- [TRY IT]: Copy exactly, please, each line of the data below until the line that contains "#[export] Instance set_bb_pred_count" has been copied, beginning at the top.

Start of Block

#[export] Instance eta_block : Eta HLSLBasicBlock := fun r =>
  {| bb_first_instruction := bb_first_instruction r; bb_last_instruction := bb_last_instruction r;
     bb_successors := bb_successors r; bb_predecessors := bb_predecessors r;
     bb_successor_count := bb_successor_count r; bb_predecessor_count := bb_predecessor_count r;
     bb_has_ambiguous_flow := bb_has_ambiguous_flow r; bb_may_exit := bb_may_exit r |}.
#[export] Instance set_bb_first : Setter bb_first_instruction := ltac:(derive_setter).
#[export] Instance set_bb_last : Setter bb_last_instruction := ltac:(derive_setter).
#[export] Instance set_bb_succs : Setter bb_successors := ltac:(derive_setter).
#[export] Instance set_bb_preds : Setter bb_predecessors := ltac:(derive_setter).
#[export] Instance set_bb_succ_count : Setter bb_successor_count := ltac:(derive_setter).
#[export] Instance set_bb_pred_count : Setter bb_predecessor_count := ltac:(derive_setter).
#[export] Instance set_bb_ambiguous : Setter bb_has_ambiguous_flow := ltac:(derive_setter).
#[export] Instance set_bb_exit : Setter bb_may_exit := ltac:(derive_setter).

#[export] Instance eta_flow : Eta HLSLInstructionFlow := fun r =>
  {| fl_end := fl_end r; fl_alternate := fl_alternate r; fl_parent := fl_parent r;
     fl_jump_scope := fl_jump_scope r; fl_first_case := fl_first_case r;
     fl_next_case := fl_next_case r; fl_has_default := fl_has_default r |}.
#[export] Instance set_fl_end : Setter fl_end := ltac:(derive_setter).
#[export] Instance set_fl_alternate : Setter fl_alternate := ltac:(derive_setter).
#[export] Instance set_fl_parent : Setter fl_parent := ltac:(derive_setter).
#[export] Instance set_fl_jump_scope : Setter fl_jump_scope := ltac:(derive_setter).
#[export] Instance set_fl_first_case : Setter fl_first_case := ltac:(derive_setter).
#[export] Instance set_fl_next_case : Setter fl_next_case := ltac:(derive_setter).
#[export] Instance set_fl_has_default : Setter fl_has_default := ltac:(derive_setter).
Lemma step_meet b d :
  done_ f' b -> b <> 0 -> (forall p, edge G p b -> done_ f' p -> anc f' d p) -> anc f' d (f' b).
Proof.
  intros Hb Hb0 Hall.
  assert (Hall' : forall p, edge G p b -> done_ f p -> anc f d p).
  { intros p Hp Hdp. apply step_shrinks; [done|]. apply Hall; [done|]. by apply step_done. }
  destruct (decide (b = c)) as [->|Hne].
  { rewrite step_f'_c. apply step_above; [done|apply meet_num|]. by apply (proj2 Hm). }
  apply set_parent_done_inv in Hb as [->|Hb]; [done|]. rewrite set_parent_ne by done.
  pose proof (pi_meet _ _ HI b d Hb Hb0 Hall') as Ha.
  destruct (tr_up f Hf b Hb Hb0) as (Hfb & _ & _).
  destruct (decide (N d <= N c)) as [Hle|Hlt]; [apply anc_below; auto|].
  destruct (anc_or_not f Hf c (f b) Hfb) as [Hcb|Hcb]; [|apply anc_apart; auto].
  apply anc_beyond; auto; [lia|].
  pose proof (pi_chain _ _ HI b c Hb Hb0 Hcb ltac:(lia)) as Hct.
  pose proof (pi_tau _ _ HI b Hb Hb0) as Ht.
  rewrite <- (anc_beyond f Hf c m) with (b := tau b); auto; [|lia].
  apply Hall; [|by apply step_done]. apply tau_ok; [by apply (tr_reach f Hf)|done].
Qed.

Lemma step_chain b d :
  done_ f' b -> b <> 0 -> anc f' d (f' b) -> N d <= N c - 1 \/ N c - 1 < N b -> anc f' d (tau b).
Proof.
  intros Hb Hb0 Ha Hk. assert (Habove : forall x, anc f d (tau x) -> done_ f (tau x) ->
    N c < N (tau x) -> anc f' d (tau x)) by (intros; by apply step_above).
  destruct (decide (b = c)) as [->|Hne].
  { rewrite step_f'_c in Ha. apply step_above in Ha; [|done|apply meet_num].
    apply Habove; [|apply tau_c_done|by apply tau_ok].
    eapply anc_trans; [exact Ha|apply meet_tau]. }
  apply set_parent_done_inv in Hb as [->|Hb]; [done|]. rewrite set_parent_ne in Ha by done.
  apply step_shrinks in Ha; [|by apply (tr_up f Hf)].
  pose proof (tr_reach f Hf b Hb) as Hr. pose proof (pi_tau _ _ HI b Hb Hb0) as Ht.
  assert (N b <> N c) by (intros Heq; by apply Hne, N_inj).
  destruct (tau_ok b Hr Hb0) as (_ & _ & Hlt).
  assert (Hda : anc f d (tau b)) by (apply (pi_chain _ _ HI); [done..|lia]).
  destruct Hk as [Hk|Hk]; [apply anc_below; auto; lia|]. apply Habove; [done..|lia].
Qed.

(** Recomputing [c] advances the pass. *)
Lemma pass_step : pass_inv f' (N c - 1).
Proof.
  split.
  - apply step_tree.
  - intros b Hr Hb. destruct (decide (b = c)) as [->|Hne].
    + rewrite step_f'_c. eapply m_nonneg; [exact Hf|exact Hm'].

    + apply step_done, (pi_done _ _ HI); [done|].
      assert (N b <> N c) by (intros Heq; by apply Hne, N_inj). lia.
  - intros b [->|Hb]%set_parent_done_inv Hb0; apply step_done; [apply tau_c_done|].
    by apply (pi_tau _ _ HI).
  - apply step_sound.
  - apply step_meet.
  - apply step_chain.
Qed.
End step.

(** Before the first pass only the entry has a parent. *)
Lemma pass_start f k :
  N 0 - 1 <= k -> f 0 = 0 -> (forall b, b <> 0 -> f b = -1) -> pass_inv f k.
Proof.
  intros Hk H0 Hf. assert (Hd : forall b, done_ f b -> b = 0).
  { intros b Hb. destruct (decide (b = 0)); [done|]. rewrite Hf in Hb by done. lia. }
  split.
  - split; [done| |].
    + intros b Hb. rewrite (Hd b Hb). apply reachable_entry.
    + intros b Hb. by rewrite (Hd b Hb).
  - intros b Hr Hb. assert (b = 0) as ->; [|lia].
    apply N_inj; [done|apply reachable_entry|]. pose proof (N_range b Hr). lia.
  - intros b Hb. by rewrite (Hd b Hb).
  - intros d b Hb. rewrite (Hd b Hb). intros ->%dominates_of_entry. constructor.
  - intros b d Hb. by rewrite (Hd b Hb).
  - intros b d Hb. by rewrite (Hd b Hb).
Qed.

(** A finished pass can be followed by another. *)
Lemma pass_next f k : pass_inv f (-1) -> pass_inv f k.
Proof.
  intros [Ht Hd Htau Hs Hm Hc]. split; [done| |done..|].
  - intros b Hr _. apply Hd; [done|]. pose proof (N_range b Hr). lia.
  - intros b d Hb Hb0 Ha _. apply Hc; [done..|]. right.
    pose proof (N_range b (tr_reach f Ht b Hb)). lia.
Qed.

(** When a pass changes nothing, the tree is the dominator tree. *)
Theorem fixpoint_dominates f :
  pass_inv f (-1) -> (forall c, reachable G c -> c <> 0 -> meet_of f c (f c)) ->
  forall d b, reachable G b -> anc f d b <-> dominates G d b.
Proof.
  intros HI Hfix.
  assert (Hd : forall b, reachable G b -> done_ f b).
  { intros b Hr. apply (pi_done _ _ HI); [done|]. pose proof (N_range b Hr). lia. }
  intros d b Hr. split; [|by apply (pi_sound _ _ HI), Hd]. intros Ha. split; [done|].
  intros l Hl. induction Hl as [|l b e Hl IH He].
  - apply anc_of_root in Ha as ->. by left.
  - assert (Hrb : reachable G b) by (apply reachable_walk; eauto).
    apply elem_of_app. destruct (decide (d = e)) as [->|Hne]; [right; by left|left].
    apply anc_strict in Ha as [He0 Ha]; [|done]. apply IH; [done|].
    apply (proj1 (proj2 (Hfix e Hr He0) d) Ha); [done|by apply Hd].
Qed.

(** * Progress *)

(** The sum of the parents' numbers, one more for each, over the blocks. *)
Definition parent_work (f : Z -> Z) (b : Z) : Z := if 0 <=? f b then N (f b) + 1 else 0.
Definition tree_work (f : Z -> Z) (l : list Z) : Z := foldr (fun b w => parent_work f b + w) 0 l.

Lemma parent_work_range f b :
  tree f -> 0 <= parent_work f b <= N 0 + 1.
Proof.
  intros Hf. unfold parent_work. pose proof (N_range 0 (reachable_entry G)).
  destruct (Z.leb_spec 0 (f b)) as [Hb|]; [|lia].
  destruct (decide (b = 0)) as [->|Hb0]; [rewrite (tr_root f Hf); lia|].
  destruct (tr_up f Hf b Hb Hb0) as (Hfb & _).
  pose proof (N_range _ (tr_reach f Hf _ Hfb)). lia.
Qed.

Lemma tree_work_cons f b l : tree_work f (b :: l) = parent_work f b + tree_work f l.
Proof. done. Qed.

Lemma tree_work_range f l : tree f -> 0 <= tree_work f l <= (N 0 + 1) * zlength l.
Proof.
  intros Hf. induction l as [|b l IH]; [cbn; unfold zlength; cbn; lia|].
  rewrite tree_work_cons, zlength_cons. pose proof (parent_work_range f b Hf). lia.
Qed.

End of Block

- [RESULT FOR THIS EXERCISE]:
#[export] Instance eta_block : Eta HLSLBasicBlock := fun r =>
  {| bb_first_instruction := bb_first_instruction r; bb_last_instruction := bb_last_instruction r;
     bb_successors := bb_successors r; bb_predecessors := bb_predecessors r;
     bb_successor_count := bb_successor_count r; bb_predecessor_count := bb_predecessor_count r;
     bb_has_ambiguous_flow := bb_has_ambiguous_flow r; bb_may_exit := bb_may_exit r |}.
#[export] Instance set_bb_first : Setter bb_first_instruction := ltac:(derive_setter).
#[export] Instance set_bb_last : Setter bb_last_instruction := ltac:(derive_setter).
#[export] Instance set_bb_succs : Setter bb_successors := ltac:(derive_setter).
#[export] Instance set_bb_preds : Setter bb_predecessors := ltac:(derive_setter).
#[export] Instance set_bb_succ_count : Setter bb_successor_count := ltac:(derive_setter).
#[export] Instance set_bb_pred_count : Setter bb_predecessor_count := ltac:(derive_setter).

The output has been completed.